Dataset entries
··········
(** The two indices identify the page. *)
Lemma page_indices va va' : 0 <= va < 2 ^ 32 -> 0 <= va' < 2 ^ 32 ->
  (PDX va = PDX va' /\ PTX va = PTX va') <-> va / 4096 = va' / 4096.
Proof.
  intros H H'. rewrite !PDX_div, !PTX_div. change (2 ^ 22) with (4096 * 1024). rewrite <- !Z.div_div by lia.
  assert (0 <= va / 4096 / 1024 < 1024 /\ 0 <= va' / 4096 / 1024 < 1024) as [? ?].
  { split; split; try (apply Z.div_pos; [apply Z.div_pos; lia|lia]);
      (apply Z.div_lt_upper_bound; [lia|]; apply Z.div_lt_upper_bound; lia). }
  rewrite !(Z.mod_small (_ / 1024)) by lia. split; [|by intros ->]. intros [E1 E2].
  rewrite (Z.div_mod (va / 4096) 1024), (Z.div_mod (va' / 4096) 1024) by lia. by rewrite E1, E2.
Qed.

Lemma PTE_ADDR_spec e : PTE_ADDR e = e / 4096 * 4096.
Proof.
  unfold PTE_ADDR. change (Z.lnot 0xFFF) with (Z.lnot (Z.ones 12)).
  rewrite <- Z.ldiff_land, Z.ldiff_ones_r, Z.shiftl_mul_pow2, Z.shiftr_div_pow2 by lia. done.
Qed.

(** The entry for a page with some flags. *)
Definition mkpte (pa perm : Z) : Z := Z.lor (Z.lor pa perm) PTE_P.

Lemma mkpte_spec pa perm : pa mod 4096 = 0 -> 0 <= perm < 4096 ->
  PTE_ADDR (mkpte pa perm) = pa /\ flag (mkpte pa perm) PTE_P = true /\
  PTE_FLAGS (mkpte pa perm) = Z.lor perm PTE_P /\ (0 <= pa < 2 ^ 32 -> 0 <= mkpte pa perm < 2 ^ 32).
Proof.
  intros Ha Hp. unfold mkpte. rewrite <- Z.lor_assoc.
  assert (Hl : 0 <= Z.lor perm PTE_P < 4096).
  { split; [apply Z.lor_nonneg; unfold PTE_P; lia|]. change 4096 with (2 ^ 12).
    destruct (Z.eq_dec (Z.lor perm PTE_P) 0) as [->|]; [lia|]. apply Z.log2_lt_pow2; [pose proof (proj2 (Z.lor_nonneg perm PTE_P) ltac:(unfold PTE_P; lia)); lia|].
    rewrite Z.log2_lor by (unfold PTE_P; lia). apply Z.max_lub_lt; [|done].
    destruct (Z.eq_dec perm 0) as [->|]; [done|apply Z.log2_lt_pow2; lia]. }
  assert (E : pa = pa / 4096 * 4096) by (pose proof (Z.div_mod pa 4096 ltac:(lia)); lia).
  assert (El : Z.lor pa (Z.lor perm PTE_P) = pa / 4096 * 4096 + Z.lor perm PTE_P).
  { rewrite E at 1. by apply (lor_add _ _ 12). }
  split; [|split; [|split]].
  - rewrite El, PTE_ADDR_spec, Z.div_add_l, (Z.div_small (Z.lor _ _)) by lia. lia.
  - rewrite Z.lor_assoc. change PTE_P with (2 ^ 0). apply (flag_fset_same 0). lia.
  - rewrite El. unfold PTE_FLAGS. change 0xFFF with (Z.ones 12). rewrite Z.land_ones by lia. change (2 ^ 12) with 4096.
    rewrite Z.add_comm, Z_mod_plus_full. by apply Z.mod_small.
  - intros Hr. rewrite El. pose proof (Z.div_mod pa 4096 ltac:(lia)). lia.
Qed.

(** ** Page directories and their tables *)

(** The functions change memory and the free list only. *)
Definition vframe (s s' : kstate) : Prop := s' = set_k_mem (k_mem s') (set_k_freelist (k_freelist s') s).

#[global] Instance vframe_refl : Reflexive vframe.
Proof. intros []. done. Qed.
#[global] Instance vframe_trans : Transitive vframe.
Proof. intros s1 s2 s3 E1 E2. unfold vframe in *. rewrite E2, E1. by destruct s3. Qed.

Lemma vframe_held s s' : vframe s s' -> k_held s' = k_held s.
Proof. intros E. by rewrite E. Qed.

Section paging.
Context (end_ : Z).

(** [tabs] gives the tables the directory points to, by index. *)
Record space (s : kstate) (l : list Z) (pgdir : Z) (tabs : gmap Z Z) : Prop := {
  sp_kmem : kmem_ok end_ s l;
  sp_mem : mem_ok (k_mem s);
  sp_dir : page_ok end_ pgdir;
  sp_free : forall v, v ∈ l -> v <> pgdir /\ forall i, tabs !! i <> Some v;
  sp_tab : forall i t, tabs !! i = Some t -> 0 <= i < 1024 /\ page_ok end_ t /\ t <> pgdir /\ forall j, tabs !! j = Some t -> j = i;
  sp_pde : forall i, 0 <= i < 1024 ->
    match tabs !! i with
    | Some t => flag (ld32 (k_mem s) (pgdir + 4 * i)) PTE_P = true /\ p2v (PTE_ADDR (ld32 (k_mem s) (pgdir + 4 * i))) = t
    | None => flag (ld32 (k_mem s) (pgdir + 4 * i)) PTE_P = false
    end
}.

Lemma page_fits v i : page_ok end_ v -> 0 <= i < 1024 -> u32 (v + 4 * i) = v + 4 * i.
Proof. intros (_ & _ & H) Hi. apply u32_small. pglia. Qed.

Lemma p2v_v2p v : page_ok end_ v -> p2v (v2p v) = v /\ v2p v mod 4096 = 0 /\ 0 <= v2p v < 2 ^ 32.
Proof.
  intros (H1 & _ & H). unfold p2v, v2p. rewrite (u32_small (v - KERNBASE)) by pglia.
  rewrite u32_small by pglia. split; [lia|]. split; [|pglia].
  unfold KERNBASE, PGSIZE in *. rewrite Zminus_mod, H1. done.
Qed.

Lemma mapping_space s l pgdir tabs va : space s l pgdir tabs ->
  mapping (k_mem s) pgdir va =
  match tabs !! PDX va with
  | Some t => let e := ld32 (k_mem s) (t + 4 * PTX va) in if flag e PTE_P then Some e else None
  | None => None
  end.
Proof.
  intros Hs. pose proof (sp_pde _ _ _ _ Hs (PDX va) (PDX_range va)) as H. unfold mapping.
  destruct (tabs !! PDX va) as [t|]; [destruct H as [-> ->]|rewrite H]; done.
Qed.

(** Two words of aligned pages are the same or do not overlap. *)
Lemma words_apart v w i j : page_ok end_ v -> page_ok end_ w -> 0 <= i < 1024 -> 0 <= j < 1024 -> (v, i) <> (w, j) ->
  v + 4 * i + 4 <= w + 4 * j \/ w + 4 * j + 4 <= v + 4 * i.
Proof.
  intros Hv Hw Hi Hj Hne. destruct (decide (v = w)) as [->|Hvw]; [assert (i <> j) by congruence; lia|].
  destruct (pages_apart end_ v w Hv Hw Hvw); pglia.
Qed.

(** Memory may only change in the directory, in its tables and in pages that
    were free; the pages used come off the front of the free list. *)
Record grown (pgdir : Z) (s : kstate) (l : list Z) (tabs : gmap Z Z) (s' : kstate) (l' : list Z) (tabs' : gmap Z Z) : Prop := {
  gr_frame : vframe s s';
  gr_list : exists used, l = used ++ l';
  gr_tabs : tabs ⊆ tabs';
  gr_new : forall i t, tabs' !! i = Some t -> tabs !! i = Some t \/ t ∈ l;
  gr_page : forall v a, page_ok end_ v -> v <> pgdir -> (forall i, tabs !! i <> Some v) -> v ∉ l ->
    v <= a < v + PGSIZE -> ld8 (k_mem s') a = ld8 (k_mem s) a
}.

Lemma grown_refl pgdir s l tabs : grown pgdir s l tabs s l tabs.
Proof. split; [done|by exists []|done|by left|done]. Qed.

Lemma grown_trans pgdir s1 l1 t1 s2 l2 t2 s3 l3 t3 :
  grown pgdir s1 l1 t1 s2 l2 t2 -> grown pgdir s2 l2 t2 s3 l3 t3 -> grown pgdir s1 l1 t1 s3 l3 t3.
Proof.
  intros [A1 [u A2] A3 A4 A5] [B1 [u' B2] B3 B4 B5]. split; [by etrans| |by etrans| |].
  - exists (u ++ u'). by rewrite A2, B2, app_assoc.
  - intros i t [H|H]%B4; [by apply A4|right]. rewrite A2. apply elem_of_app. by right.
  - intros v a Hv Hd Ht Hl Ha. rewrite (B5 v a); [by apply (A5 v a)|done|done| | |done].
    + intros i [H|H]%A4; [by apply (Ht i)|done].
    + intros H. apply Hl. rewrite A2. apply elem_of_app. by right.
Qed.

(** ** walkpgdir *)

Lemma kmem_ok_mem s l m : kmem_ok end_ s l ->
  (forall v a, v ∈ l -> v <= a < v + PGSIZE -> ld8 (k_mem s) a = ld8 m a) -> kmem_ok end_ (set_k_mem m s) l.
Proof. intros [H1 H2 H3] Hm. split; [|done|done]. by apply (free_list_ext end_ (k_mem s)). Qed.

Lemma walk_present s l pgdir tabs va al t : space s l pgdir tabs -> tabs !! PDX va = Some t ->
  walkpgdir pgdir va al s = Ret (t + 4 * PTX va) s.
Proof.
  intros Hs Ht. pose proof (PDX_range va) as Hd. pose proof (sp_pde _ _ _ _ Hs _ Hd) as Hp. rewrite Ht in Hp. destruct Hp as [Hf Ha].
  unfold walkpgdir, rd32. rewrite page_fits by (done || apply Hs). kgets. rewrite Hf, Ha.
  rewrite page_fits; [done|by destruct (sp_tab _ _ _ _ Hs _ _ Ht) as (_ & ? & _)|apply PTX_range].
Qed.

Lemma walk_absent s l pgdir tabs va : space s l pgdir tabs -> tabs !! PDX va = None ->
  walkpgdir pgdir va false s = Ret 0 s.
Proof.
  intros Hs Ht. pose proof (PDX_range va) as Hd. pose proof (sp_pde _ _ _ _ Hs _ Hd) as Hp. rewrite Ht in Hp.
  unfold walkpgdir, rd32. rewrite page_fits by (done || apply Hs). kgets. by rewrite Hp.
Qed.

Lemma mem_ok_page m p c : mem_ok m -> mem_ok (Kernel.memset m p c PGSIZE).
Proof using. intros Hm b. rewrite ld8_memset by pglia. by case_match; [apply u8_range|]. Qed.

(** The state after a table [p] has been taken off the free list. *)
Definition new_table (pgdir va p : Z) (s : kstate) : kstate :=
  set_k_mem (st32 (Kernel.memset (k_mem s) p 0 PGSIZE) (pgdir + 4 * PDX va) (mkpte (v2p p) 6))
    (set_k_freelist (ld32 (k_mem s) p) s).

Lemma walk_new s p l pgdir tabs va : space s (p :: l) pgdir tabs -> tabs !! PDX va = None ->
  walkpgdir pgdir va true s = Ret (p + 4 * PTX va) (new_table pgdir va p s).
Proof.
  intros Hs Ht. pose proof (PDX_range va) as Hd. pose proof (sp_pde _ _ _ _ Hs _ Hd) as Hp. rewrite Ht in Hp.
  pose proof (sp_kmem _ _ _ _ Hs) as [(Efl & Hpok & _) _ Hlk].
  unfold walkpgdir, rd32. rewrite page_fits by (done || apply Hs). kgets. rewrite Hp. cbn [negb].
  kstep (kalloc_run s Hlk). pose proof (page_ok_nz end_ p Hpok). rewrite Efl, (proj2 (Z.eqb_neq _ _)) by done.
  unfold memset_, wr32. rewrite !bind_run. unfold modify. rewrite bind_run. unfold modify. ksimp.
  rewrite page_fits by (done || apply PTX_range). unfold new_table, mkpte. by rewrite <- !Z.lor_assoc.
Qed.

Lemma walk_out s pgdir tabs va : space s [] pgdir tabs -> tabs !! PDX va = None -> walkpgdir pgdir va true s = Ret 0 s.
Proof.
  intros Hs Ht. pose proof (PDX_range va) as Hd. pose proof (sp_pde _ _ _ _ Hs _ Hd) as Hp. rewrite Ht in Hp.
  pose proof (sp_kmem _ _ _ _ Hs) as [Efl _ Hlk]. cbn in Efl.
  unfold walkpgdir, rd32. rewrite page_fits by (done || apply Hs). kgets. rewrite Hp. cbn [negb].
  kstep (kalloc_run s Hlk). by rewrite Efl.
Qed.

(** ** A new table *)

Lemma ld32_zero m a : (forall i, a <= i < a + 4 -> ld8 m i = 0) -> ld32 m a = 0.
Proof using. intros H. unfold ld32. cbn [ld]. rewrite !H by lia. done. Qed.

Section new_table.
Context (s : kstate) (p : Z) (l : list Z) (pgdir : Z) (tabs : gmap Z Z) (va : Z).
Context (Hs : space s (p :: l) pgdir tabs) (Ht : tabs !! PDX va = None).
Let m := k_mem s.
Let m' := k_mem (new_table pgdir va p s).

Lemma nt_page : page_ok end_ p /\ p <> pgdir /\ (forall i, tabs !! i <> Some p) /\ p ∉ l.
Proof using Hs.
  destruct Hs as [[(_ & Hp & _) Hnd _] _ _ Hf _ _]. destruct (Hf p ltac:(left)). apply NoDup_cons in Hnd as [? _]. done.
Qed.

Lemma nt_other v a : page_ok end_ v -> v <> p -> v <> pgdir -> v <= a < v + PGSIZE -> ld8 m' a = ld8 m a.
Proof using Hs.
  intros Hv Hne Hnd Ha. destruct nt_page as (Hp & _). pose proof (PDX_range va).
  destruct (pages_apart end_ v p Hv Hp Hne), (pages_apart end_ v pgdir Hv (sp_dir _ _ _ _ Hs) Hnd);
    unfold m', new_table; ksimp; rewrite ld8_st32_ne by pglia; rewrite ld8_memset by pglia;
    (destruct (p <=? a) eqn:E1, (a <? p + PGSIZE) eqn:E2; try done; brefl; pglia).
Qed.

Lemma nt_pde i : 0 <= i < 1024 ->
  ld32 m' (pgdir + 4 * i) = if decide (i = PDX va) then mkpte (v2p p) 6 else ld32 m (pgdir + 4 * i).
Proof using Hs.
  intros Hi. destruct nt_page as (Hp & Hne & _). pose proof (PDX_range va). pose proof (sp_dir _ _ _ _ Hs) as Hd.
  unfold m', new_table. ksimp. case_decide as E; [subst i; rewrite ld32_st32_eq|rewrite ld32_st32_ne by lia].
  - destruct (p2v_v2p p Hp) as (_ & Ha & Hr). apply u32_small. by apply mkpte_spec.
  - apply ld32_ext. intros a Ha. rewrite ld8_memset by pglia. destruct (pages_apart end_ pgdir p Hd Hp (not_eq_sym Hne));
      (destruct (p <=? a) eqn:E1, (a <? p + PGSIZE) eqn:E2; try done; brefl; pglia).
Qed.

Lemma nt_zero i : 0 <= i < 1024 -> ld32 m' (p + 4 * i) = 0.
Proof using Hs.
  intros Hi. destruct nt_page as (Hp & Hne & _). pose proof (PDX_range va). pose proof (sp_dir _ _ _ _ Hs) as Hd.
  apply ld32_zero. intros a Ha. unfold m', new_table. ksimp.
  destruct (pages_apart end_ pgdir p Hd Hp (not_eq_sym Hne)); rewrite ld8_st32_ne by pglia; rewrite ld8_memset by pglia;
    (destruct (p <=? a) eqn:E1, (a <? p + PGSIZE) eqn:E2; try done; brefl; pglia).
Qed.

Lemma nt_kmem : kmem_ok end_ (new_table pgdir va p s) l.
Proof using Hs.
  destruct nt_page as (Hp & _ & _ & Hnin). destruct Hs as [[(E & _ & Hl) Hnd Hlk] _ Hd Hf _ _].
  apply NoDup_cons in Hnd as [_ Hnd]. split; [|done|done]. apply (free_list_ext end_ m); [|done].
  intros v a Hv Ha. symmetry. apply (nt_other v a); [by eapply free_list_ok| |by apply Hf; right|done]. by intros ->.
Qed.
··········
The task: The answer is the lines above between the line holding "Let m := k_mem s." and the line holding "Lemma nt_pde i : 0 <= i < 1024 ->", inclusive, each written out exactly, and no others.

Output of the exercise:
Let m := k_mem s.
Let m' := k_mem (new_table pgdir va p s).

Lemma nt_page : page_ok end_ p /\ p <> pgdir /\ (forall i, tabs !! i <> Some p) /\ p ∉ l.
Proof using Hs.
  destruct Hs as [[(_ & Hp & _) Hnd _] _ _ Hf _ _]. destruct (Hf p ltac:(left)). apply NoDup_cons in Hnd as [? _]. done.
Qed.

Lemma nt_other v a : page_ok end_ v -> v <> p -> v <> pgdir -> v <= a < v + PGSIZE -> ld8 m' a = ld8 m a.
Proof using Hs.
  intros Hv Hne Hnd Ha. destruct nt_page as (Hp & _). pose proof (PDX_range va).
  destruct (pages_apart end_ v p Hv Hp Hne), (pages_apart end_ v pgdir Hv (sp_dir _ _ _ _ Hs) Hnd);
    unfold m', new_table; ksimp; rewrite ld8_st32_ne by pglia; rewrite ld8_memset by pglia;
    (destruct (p <=? a) eqn:E1, (a <? p + PGSIZE) eqn:E2; try done; brefl; pglia).
Qed.

Lemma nt_pde i : 0 <= i < 1024 ->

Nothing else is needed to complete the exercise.